President Barack Obama faces pressure from a number of different directions as September 11 and the planned burning of the Quran at Dove World Outreach Center draw closer. It can be assured that no matter what response he chooses, that response will face strong opposition. Because many of his previous actions can be interpreted in terms of which fear controlled the response, it is informative to look at the pressures he will be facing in this situation and how fear when facing those same pressures has controlled his past behavior:
The Muslim label The Islamophobic and racist tea party movement has succeeded in convincing thirty-one percent of registered Republicans that Obama is a Muslim, while prominent Republicans are doing little to combat that perception.
It could well be that fear in the face of this pressure of being labeled Muslim was behind his backtracking on his initially strong statement in favor of the Park51 project to build a mosque in lower Manhattan.
Endangering the troops With General David Petraeus now clearly stating that if Dove World goes through with the burning, it will place US troops at a higher level of danger, Obama faces intense pressure to intervene against the burning to avoid the charge of needlessly endangering the troops.
Note that it was this exact charge of endangering the troops that led to his reversal on the release of torture photographs in May of 2009.
Soft on terrorism Terry Jones and his supporters are making the claim that the burning of the Quran is a courageous and defiant act in the face of the Islamic extremists who have organized multiple attacks against the US.
It could well be that fear of being labeled soft of terrorism is one of the factors that has led to Obama allowing it to be public knowledge that a list of people targeted for killing has been drawn up by the US.
The Constitution Recall that as a Presidential candidate, Obama often touted his experience as a constitutional law professor. Reprehensible as they are, Dove World’s actions in burning the Quran fall within First Amendment rights of free speech.
However, note that in quashing the release of the torture photos, Obama was acting in direct contradiction to a court order, so in that case at least, the fear of being accused of endangering the troops overcame any fear he had of accusations that he violated the Constitution’s separation of powers. [cont’d.]
Not Pragmatic It would seem to me that biggest fear controlling Obama’s actions is that of being labeled as not pragmatic. Obama’s claim to pragmatism is what allows him to take positions that are so wildly at odds with what would be expected of him based on his campaign promises or what would be expected from him as a Democrat or constitutional law professor.
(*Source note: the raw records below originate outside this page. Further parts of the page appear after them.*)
(* ===== verification/StmtFetch.v ===== *)
(** Results of prepared statements: the conversion of a column of a binary row into the
    buffer the application bound, from libmariadb/ma_stmt_codec.c (convert_froma_string,
    convert_from_long, the ps_fetch functions of integers, strings, dates and times).

    A bound buffer is an object of the application: bytes, or one of the structs for times.  strtod() of the
    C library, which decides the bits of a floating-point number, is an argument. *)

From stdpp Require Import tactics.
From S2P Require Import Prelude IntStore NumText LenEnc StmtTime TimeText OracleTime.
Import NumText LenEnc StmtTime TimeText OracleTime.

Module StmtFetch.

Definition MYSQL_TYPE_DECIMAL : Z := 0.
Definition MYSQL_TYPE_TINY : Z := 1.
Definition MYSQL_TYPE_SHORT : Z := 2.
Definition MYSQL_TYPE_LONG : Z := 3.
Definition MYSQL_TYPE_FLOAT : Z := 4.
Definition MYSQL_TYPE_DOUBLE : Z := 5.
Definition MYSQL_TYPE_NULL : Z := 6.
Definition MYSQL_TYPE_LONGLONG : Z := 8.
Definition MYSQL_TYPE_INT24 : Z := 9.
Definition MYSQL_TYPE_YEAR : Z := 13.
Definition MYSQL_TYPE_CURSOR : Z := 163.
Definition MYSQL_TYPE_JSON : Z := 245.
Definition MYSQL_TYPE_STRING : Z := 254.

Definition UNSIGNED_FLAG : Z := 32.
Definition ZEROFILL_FLAG : Z := 64.

Definition INT_MAX8 : Z := 0x7F.
Definition UINT_MAX8 : Z := 0xFF.
Definition INT_MIN8 : Z := -128.
Definition INT_MAX16 : Z := 0x7FFF.
Definition UINT_MAX16 : Z := 0xFFFF.
Definition INT_MIN16 : Z := -32768.
Definition INT_MAX32 : Z := 0x7FFFFFFF.
Definition UINT_MAX32 : Z := 0xFFFFFFFF.
Definition INT_MIN32 : Z := -2147483648.

(** The object the application bound; a timestamp of Oracle mode goes with the memory behind it. *)
Inductive object :=
| Mem (bs : bytes)
| Time (tm : MYSQL_TIME)
| OTime (tm : ORACLE_TIME) (names : bytes)
| OInterval (i : ORACLE_INTERVAL).

(** How a column is passed over. *)
Inductive skip_function := skip_result_fixed | skip_result_with_length | skip_result_string.

Record MYSQL_BIND := mk_bind {
  buffer : object;
  buffer_length : Z;
  blength : Z;         (* what [length] points to *)
  berror : Z;          (* what [error] points to *)
  is_null : Z;         (* what [is_null] points to *)
  offset : Z;
  buffer_type : Z;
  is_unsigned : bool;
  row_ptr : option Z;
  bflags : Z;
  pack_length : Z;
  skip_result : skip_function;
  no_need_to_parser_result : bool }.

Definition set_buffer (b : MYSQL_BIND) (v : object) : MYSQL_BIND :=
  mk_bind v (buffer_length b) (blength b) (berror b) (is_null b) (offset b) (buffer_type b) (is_unsigned b) (row_ptr b) (bflags b) (pack_length b) (skip_result b) (no_need_to_parser_result b).
Definition set_buffer_length (b : MYSQL_BIND) (v : Z) : MYSQL_BIND :=
  mk_bind (buffer b) v (blength b) (berror b) (is_null b) (offset b) (buffer_type b) (is_unsigned b) (row_ptr b) (bflags b) (pack_length b) (skip_result b) (no_need_to_parser_result b).
Definition set_length (b : MYSQL_BIND) (v : Z) : MYSQL_BIND :=
  mk_bind (buffer b) (buffer_length b) v (berror b) (is_null b) (offset b) (buffer_type b) (is_unsigned b) (row_ptr b) (bflags b) (pack_length b) (skip_result b) (no_need_to_parser_result b).
Definition set_error (b : MYSQL_BIND) (v : Z) : MYSQL_BIND :=
  mk_bind (buffer b) (buffer_length b) (blength b) v (is_null b) (offset b) (buffer_type b) (is_unsigned b) (row_ptr b) (bflags b) (pack_length b) (skip_result b) (no_need_to_parser_result b).
Definition set_is_null (b : MYSQL_BIND) (v : Z) : MYSQL_BIND :=
  mk_bind (buffer b) (buffer_length b) (blength b) (berror b) v (offset b) (buffer_type b) (is_unsigned b) (row_ptr b) (bflags b) (pack_length b) (skip_result b) (no_need_to_parser_result b).
Definition set_offset (b : MYSQL_BIND) (v : Z) : MYSQL_BIND :=
  mk_bind (buffer b) (buffer_length b) (blength b) (berror b) (is_null b) v (buffer_type b) (is_unsigned b) (row_ptr b) (bflags b) (pack_length b) (skip_result b) (no_need_to_parser_result b).
Definition set_row_ptr (b : MYSQL_BIND) (v : option Z) : MYSQL_BIND :=
  mk_bind (buffer b) (buffer_length b) (blength b) (berror b) (is_null b) (offset b) (buffer_type b) (is_unsigned b) v (bflags b) (pack_length b) (skip_result b) (no_need_to_parser_result b).

Record MYSQL_FIELD := mk_field {
  ftype : Z; fflags : Z; flength : Z; decimals : Z; charsetnr : Z; max_length : Z }.

Definition bool_z (b : bool) : Z := if b then 1 else 0.

Definition NUMERIC_TRUNCATION (val min_range max_range : Z) : bool := (val >? max_range) || (val <? min_range).

Definition unsigned_field (f : MYSQL_FIELD) : bool := nonzero (Z.land (fflags f) UNSIGNED_FLAG).

(** Writing through the pointer [buffer]. *)
Definition put (b : MYSQL_BIND) (f : bytes -> cres bytes) : cres MYSQL_BIND :=
  match buffer b with
  | Mem bs => bs ← f bs; Ret (set_buffer b (Mem bs))
  | _ => Fault
  end.

(** A MYSQL_TIME is written to an object of that type. *)
Definition put_time (b : MYSQL_BIND) (f : MYSQL_TIME -> cres MYSQL_TIME) : cres MYSQL_BIND :=
  match buffer b with
  | Time tm => tm ← f tm; Ret (set_buffer b (Time tm))
  | _ => Fault
  end.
I’m a big fan of the writing of Terry Pratchett and happen to be reading “Guards! Guards!”, which he wrote in 1989. In a particularly prescient moment, Pratchett delivers this bit of dialogue from Sergeant Colon of the Watch, speaking to Corporal Carrot, who has been citing law to him:
“Don’t you keep quoting all that sort of stuff,” snapped Colon. “We don’t have any of them laws anymore! That’s all old stuff! It’s all wossname now, Pragmatic.”
The result? It simply is not possible to give in to each of these fears on the issue of the Quran burning, since they dictate opposite responses in some cases. The fear of endangering the troops argues for direct intervention to prevent the burning but works in opposition to the fear of being labeled Muslim, which would argue in favor of letting the burning proceed. The Constitution also argues in favor of allowing the burning to proceed, as does the fear of being labeled soft on terrorism.
Note that so far, the highest level Obama administration official to speak out against the burning is Secretary of State Hillary Clinton. Obama will be forced to go on the record soon, both in words and in action. But whatever course of action and words Obama chooses, rest assured that he and his fans will characterize his position as the most pragmatic response.